Student Interns Finish Preliminary Design Of NASA CubeSat Mission
September 12, 2013

CubeSat Launch Initiative Interns Complete Summer Term

[ Watch the Video: NASA Interns Build CubeSat ]

April Flowers for - Your Universe Online

Student interns have completed their 10-week term at NASA's Goddard Space Flight Center. The team of eight college students and three high school students started designing a CubeSat under the Applied Engineering and Technology Directorate (AETD). Their CubeSat, which is a miniaturized satellite for space research, could one day be launched into orbit.

Although the interns began work on the satellite, several other groups will continue to design and build the CubeSat. The interns conceptualized the mission during their time at Goddard, and provided a preliminary design of the satellite hardware. NASA engineers served as mentors as the interns followed NASA guidelines and worked hard to develop all of the satellite components - or subsystems - from scratch.

The students gained their skills from a range of disciplines and each was assigned to work on different satellite subsystems, including optics, thermal, electrical power, systems engineering and satellite communications.

"We threw them into the frying pan," said AETD project manager and lead co-mentor Pat Kilroy. "They had 10 weeks to do what could take NASA a year or so depending on the scope of the project."

The interns' project was part of NASA's CubeSat Launch Initiative, designed to engage students with real life science, technology, engineering and mathematics (STEM) projects by giving educational institutions an opportunity to fly small satellites—fully-functional, stackable CubeSat units that are 4 inches long and weigh about 3 pounds.

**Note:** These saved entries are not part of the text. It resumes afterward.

(** * theanets.activations: a shallow embedding and its properties

    The module [theanets/activations.py] builds activation functions for
    network layers: a table of stateless transforms, three parametric classes
    ([Prelu], [LGrelu], [Maxout]) owning Theano shared variables, and the
    entry point [build] with its local helper [compose].

    Conventions of the embedding.
    - Numbers are real numbers ([R]); 0.1 and 1e-6 are the exact rationals.
    - A symbolic tensor is a list of rows: the last axis is kept, the leading
      axes are flattened.  Every operation of the module works along the last
      axis and broadcasts over the leading ones, so nothing is lost.
    - Python objects that are mutated after creation live in a store
      ([State]): Theano shared variables and the attributes bolted onto
      function objects.  Code runs in a state-and-exception monad [M]; an
      exception does not roll the store back.
    - Building the expression graph of a transform and evaluating it are
      identified: [call] reads the shared variables from the store. *)

From Stdlib Require Import Reals Lra Lia ZArith Ascii String.
From stdpp Require Import gmap strings list pretty.

Open Scope R_scope.

(** ** Python values, exceptions *)

(** The Python values that occur as keyword arguments and as [name]
    attributes. *)
#[local] Set Warnings "-register-all".
Inductive PyVal :=
  | PNone
  | PInt (z : Z)
  | PStr (s : string)
  | PList (l : list PyVal).

Inductive exn :=
  | TypeError
  | ValueError
  | KeyError (key : string)
  | AttributeError (attr : string)
  | NotImplementedError
  | ShapeError                       (* dimension mismatch in the tensor engine *)
  | UnknownActivation (key : string) (* the registry has no such key *)
  | OutOfFuel.                       (* artefact of the model, see [build_fuel_enough] *)

Inductive result (A : Type) :=
  | Ok (a : A)
  | Raise (e : exn).
Arguments Ok {A} a.
Arguments Raise {A} e.

Definition is_ok {A} (r : result A) : bool :=
  match r with Ok _ => true | Raise _ => false end.

#[global] Instance result_ret : MRet result := @Ok.
#[global] Instance result_bind : MBind result := fun A B f r =>
  match r with Ok a => f a | Raise e => Raise e end.
#[global] Instance result_fmap : FMap result := fun A B f r =>
  match r with Ok a => Ok (f a) | Raise e => Raise e end.

(** [mapM] specialised to [result], written out so that it computes. *)
Fixpoint traverse {A B} (f : A -> result B) (l : list A) : result (list B) :=
  match l with
  | [] => Ok []
  | a :: l' => b ← f a; bs ← traverse f l'; Ok (b :: bs)
  end.

(** ** Strings: what [in], [split] and [%s] do *)

Definition plus_char : ascii := "+"%char.

(** ['+' in name] *)
Fixpoint contains_char (c : ascii) (s : string) : bool :=
  match s with
  | EmptyString => false
  | String a s' => if decide (a = c) then true else contains_char c s'
  end.

(** [name.split('+')]: never empty, one more piece than separators. *)
Fixpoint split_char (c : ascii) (s : string) : list string :=
  match s with
  | EmptyString => [EmptyString]
  | String a s' =>
      if decide (a = c) then EmptyString :: split_char c s'
      else match split_char c s' with
           | h :: t => String a h :: t
           | [] => [String a EmptyString]
           end
  end.

Fixpoint join (sep : string) (l : list string) : string :=
  match l with
  | [] => EmptyString
  | [s] => s
  | s :: l' => s +:+ sep +:+ join sep l'
  end.

Definition hex_digit (n : N) : ascii :=
  match n with
  | 0 => "0" | 1 => "1" | 2 => "2" | 3 => "3" | 4 => "4" | 5 => "5"
  | 6 => "6" | 7 => "7" | 8 => "8" | 9 => "9" | 10 => "a" | 11 => "b"
  | 12 => "c" | 13 => "d" | 14 => "e" | _ => "f"
  end%N%char.

(** [repr] of one character of a [str] inside quotes [q] (ASCII; bytes
    above 127 are taken to be parts of printable characters). *)
Definition repr_char (q : ascii) (a : ascii) : string :=
  let n := N_of_ascii a in
  if decide (a = "\"%char) then "\\"
  else if decide (a = q) then String "\"%char (String q EmptyString)
  else if decide (n = 9%N) then "\t"
  else if decide (n = 10%N) then "\n"
  else if decide (n = 13%N) then "\r"
  else if decide (n < 32 ∨ n = 127)%N
       then String "\"%char (String "x"%char
              (String (hex_digit (n / 16)) (String (hex_digit (n mod 16)) EmptyString)))
  else String a EmptyString.

Fixpoint concat_map_chars (f : ascii -> string) (s : string) : string :=
  match s with
  | EmptyString => EmptyString
  | String a s' => f a +:+ concat_map_chars f s'
  end.

Definition squote : ascii := "'"%char.
Definition dquote : ascii := Ascii.ascii_of_N 34.

Definition repr_str (s : string) : string :=
  let q := if contains_char squote s && negb (contains_char dquote s)
           then dquote else squote in
  String q (concat_map_chars (repr_char q) s) +:+ String q EmptyString.

(** [repr(v)] *)
Fixpoint py_repr (v : PyVal) : string :=
  match v with
  | PNone => "None"
  | PInt z => pretty z
  | PStr s => repr_str s
  | PList l => "[" +:+ join ", " (map py_repr l) +:+ "]"
  end.

(** [str(v)], which is what a [%s] conversion inserts. *)
Definition py_str (v : PyVal) : string :=
  match v with
  | PStr s => s
  | _ => py_repr v
  end.

(** ['%s(%s)' % (x, y)] *)
Definition format_call (x y : PyVal) : string :=
  py_str x +:+ "(" +:+ py_str y +:+ ")".

(** ** The tensor engine

    What the Theano operators used by the module compute.  Dimensions that
    are not broadcastable must agree exactly (Theano's rule for shared
    variables and for symbolic inputs), otherwise the engine raises. *)

Abbreviation row := (list R) (only parsing).
Abbreviation tensor := (list (list R)) (only parsing).          (* shape (..., n), leading axes flattened *)
Abbreviation tensor3 := (list (list (list R))) (only parsing).  (* shape (..., n, p) *)
Abbreviation col := (list R) (only parsing).   (* a reduction with keepdims: one number per row *)

(** The value of a shared variable: [np.ones] is called with a 1-tuple or a
    2-tuple only. *)
Inductive ndarray :=
  | Vec (v : row)
  | Mat (m : list row).

Fixpoint zip_exact {A B C} (f : A -> B -> result C) (l : list A) (k : list B)
  : result (list C) :=
  match l, k with
  | [], [] => Ok []
  | a :: l', b :: k' => c ← f a b; cs ← zip_exact f l' k'; Ok (c :: cs)
  | _, _ => Raise ShapeError
  end.

Definition t_map (f : R -> R) (x : tensor) : tensor := map (map f) x.
Definition t_abs : tensor -> tensor := t_map Rabs.

(** tensor (op) python scalar, and python scalar (op) tensor *)
Definition t_scalar_r (f : R -> R -> R) (x : tensor) (c : R) : tensor :=
  t_map (fun v => f v c) x.
Definition t_scalar_l (f : R -> R -> R) (c : R) (x : tensor) : tensor :=
  t_map (fun v => f c v) x.

(** two tensors of the same shape *)
Definition row_op (f : R -> R -> R) (r s : row) : result row :=
  zip_exact (fun a b => Ok (f a b)) r s.
Definition t_op (f : R -> R -> R) (x y : tensor) : result tensor :=
  zip_exact (row_op f) x y.

(** a vector (op) a tensor: the vector runs along the last axis *)
Definition t_vec_l (f : R -> R -> R) (v : row) (x : tensor) : result tensor :=
  traverse (fun r => row_op f v r) x.

(** a tensor (op) a keepdims reduction of the same tensor *)
Definition t_col_op (f : R -> R -> R) (x : tensor) (c : col) : result tensor :=
  zip_exact (fun r ci => Ok (map (fun v => f v ci) r)) x c.

Definition row_sum (r : row) : R := fold_right Rplus 0 r.
Definition row_mean (r : row) : R := row_sum r / INR (length r).
Definition row_std (r : row) : R :=
  let m := row_mean r in sqrt (row_mean (map (fun v => (v - m) * (v - m)) r)).
Definition row_max (r : row) : result R :=
  match r with
  | [] => Raise ValueError
  | v :: vs => Ok (fold_left Rmax vs v)
  end.

Definition t_sum_keep (x : tensor) : col := map row_sum x.
Definition t_mean_keep (x : tensor) : col := map row_mean x.
Definition t_std_keep (x : tensor) : col := map row_std x.
Definition t_max_keep (x : tensor) : result col := traverse row_max x.
Definition col_add (c : col) (e : R) : col := map (fun v => v + e) c.

(** [x[..., None]]: a new last axis of size one, broadcastable *)
Definition t_expand_last (x : tensor) : tensor3 := map (map (fun v => [v])) x.

(** a size-one broadcastable last axis against a row of a matrix *)
Definition bc_row (f : R -> R -> R) (xr mr : row) : result row :=
  match xr with
  | [v] => Ok (map (f v) mr)
  | _ => Raise ShapeError
  end.

(** an expanded tensor (..., n, 1) (op) a matrix (n, p) *)
Definition t3_mat_op (f : R -> R -> R) (x3 : tensor3) (m : list row) : result tensor3 :=
  traverse (fun u => zip_exact (bc_row f) u m) x3.

(** a tensor (..., n, p) (op) a vector (p,) *)
Definition t3_vec_r (f : R -> R -> R) (x3 : tensor3) (v : row) : result tensor3 :=
  traverse (traverse (fun r => row_op f r v)) x3.

(** [.max(axis=-1)] *)
Definition t3_max_last (x3 : tensor3) : result tensor :=
  traverse (traverse row_max) x3.

(** [np.ones(shape, FLOAT)]: every dimension must be an integer, and none
    may be negative. *)
Definition as_int (v : PyVal) : result Z :=
  match v with
  | PInt z => Ok z
  | _ => Raise TypeError
  end.

Definition as_dim (z : Z) : result nat :=
  if decide (z < 0)%Z then Raise ValueError else Ok (Z.to_nat z).

Definition np_ones_vec (d : PyVal) : result ndarray :=
  z ← as_int d; n ← as_dim z; Ok (Vec (repeat 1 n)).

Definition np_ones_mat (d1 d2 : PyVal) : result ndarray :=
  z1 ← as_int d1; z2 ← as_int d2;
  n ← as_dim z1; p ← as_dim z2;
  Ok (Mat (repeat (repeat 1 p) n)).

(** [array * c] *)
Definition nd_scale (a : ndarray) (c : R) : ndarray :=
  match a with
  | Vec v => Vec (map (fun e => e * c) v)
  | Mat m => Mat (map (map (fun e => e * c)) m)
  end.

(** ** The stateless transforms of the table in [build] *)

Definition sigmoid (v : R) : R := 1 / (1 + exp (- v)).
Definition softplus (v : R) : R := ln (1 + exp v).
Definition eps : R := 1 / 1000000.       (* TT.cast(1e-6, FLOAT) *)

(** [z = TT.exp(x - x.max(axis=-1, keepdims=True)); z / z.sum(axis=-1, keepdims=True)] *)
Definition softmax (x : tensor) : result tensor :=
  m ← t_max_keep x;
  d ← t_col_op Rminus x m;
  let z := t_map exp d in
  t_col_op Rdiv z (t_sum_keep z).

(** [lambda x: (x + abs(x)) / 2] *)
Definition relu (x : tensor) : result tensor :=
  s ← t_op Rplus x (t_abs x);
  Ok (t_scalar_r Rdiv s 2).

(** [lambda x: (1 + x - abs(x - 1)) / 2] *)
Definition rect_max (x : tensor) : result tensor :=
  d ← t_op Rminus (t_scalar_l Rplus 1 x) (t_abs (t_scalar_r Rminus x 1));
  Ok (t_scalar_r Rdiv d 2).

(** [lambda x: (1 + abs(x) - abs(x - 1)) / 2] *)
Definition rect_minmax (x : tensor) : result tensor :=
  d ← t_op Rminus (t_scalar_l Rplus 1 (t_abs x)) (t_abs (t_scalar_r Rminus x 1));
  Ok (t_scalar_r Rdiv d 2).

(** [lambda x: x - x.mean(axis=-1, keepdims=True)] *)
Definition norm_mean (x : tensor) : result tensor :=
  t_col_op Rminus x (t_mean_keep x).

(** [lambda x: x / (abs(x).max(axis=-1, keepdims=True) + TT.cast(1e-6, FLOAT))] *)
Definition norm_max (x : tensor) : result tensor :=
  m ← t_max_keep (t_abs x);
  t_col_op Rdiv x (col_add m eps).

(** [lambda x: x / (x.std(axis=-1, keepdims=True) + TT.cast(1e-6, FLOAT))] *)
Definition norm_std (x : tensor) : result tensor :=
  t_col_op Rdiv x (col_add (t_std_keep x) eps).

(** [lambda x: (x - x.mean(...)) / (x.std(...) + TT.cast(1e-6, FLOAT))] *)
Definition norm_z (x : tensor) : result tensor :=
  n ← t_col_op Rminus x (t_mean_keep x);
  t_col_op Rdiv n (col_add (t_std_keep x) eps).

(** ** Objects and the store *)

Definition loc := nat.

(** The layer is an external collaborator: the module reads [layer.size]
    and calls [layer._fmt(...)] to name a shared variable. *)
Record Layer := mkLayer {
  layer_size : Z;
  layer_fmt : string -> string;
}.

(** A Theano shared variable, as created by [theano.shared(value, name=...)]. *)
Record SharedVar := mkShared {
  sv_name : string;
  sv_value : ndarray;
}.

(** The two attributes the module bolts onto function objects; [None] is an
    attribute that has not been set. *)
Record Attrs := mkAttrs {
  a_name : option PyVal;
  a_params : option (list loc);
}.
Definition no_attrs : Attrs := mkAttrs None None.

Inductive Cls := CActivation | CPrelu | CLGrelu | CMaxout.

(** An instance of [Activation] or of one of its subclasses.  [i_tensors]
    holds the attributes bound to shared variables ([leak], [gain],
    [slope], [intercept]). *)
Record Instance := mkInstance {
  i_cls : Cls;
  i_name : string;
  i_layer : Layer;
  i_kwargs : gmap string PyVal;
  i_params : list loc;
  i_pieces : option PyVal;
  i_tensors : gmap string loc;
}.

(** Function objects that exist once per process: [TT.tanh],
    [TT.nnet.sigmoid], the module-level [softmax], [TT.nnet.softplus]. *)
Inductive global := TT_tanh | TT_nnet_sigmoid | softmax_fn | TT_nnet_softplus.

This summer the interns were responsible for laying the groundwork for the satellite, designing the mission from scratch and presenting their results in a preliminary design review in front of NASA engineers. Using prototype models, the student team demonstrated how different mechanical and electrical components of the satellite would work.

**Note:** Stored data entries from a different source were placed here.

(** Below [y] and not below it: on numbers that are not NaN the order is
    total. *)
Lemma jlt_below (x y z : number) :
  jlt x y = true -> jlt z y = false -> z = NaN \/ jlt x z = true.
Proof.
  destruct x as [|[|]|u], y as [|[|]|v], z as [|[|]|w];
    cbn [jlt andb negb]; try discriminate;
    try (left; reflexivity); try (right; reflexivity).
  rewrite Rltb_spec, Rltb_not. intros H1 H2. right. apply Rltb_true; lra.
Qed.

Lemma jlt_not_jle (x y : number) :
  jlt x Infinity = true -> jlt y x = false -> y = NaN \/ jle x y = true.
Proof.
  destruct x as [|[|]|u], y as [|[|]|v];
    cbn [jlt jle andb orb negb]; try discriminate;
    try (left; reflexivity); try (right; reflexivity).
  rewrite Rltb_not. intros _ H. right. apply Rleb_true; exact H.
Qed.

Lemma jle_NaN_r (x : number) : jle x NaN = false.
Proof. destruct x; reflexivity. Qed.

(** ** The grid search on any energies *)

Section Search.

Variables E P : nat -> number.

Lemma keep_lower_step (s : nat) (st : number * number) :
  search_state E P s st -> search_state E P (S s) (keep_lower E P s st).
Proof.
  intros [[-> Hnone] | (i & Hi & -> & Hfin & Hmin & Hfirst)];
    unfold keep_lower.
  - destruct (jlt (E s) Infinity) eqn:Hs.
    + right. exists s. split; [lia|]. split; [reflexivity|].
      split; [exact Hs|]. split.
      * intros j Hj. destruct (Nat.eq_dec j s) as [->|Hne];
          [apply jlt_irrefl|].
        destruct (jlt (E j) (E s)) eqn:Hjs; [|reflexivity].
        rewrite <- (Hnone j) by lia. symmetry.
        exact (jlt_trans _ _ _ Hjs Hs).
      * intros j Hj. apply (jlt_below _ Infinity); [exact Hs|].
        apply Hnone; exact Hj.
    + left. split; [reflexivity|].
      intros j Hj. destruct (Nat.eq_dec j s) as [->|Hne];
        [exact Hs | apply Hnone; lia].
  - destruct (jlt (E s) (E i)) eqn:Hs.
    + right. exists s. split; [lia|]. split; [reflexivity|].
      split; [exact (jlt_trans _ _ _ Hs Hfin)|]. split.
      * intros j Hj. destruct (Nat.eq_dec j s) as [->|Hne];
          [apply jlt_irrefl|].
        destruct (jlt (E j) (E s)) eqn:Hjs; [|reflexivity].
        rewrite <- (Hmin j) by lia. symmetry.
        exact (jlt_trans _ _ _ Hjs Hs).
      * intros j Hj. apply (jlt_below _ (E i)); [exact Hs|].
        apply Hmin; exact Hj.
    + right. exists i. split; [lia|]. split; [reflexivity|].
      split; [exact Hfin|]. split; [|exact Hfirst].
      intros j Hj. destruct (Nat.eq_dec j s) as [->|Hne];
        [exact Hs | apply Hmin; lia].
Qed.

During a center-wide intern poster session held the first week of August, the interns showcased their results, which ended with a detailed final report to guide the groups who follow them.

The goal, according to Kilroy, was for this group of interns to make their work so comprehensive that the next group could use the design as a foundation for developing the flight hardware.

"They were challenged with the most difficult portion, the front end of a mission," Kilroy said. "It's their baby to pick up and run with it."

The students designed the spacecraft bus (infrastructure that houses the instruments) the satellite will be based on. They were also tasked with designing what the satellite would feature - a tiny hyperspectral imager that uses light waves to determine the chlorophyll content of Earth's plants. Tiara Johnson , electrical engineering student from Johns Hopkins, was part of the team. She said the real challenge was to complete all the work in just 10 weeks.

"I think our biggest challenge was the time constraint," Johnson said. "We didn't have that much time, and we had a lot of work to do."

Another intern, Jeff Sherwood - electrical engineering student at Central Michigan University - felt that designing a project for future interns to further develop was a good opportunity to experience how work is actually done at NASA.

"It's nice to get the real-world experience of working on a project with a team of other interns and engineers," Sherwood said. "It's something you can't learn in a classroom."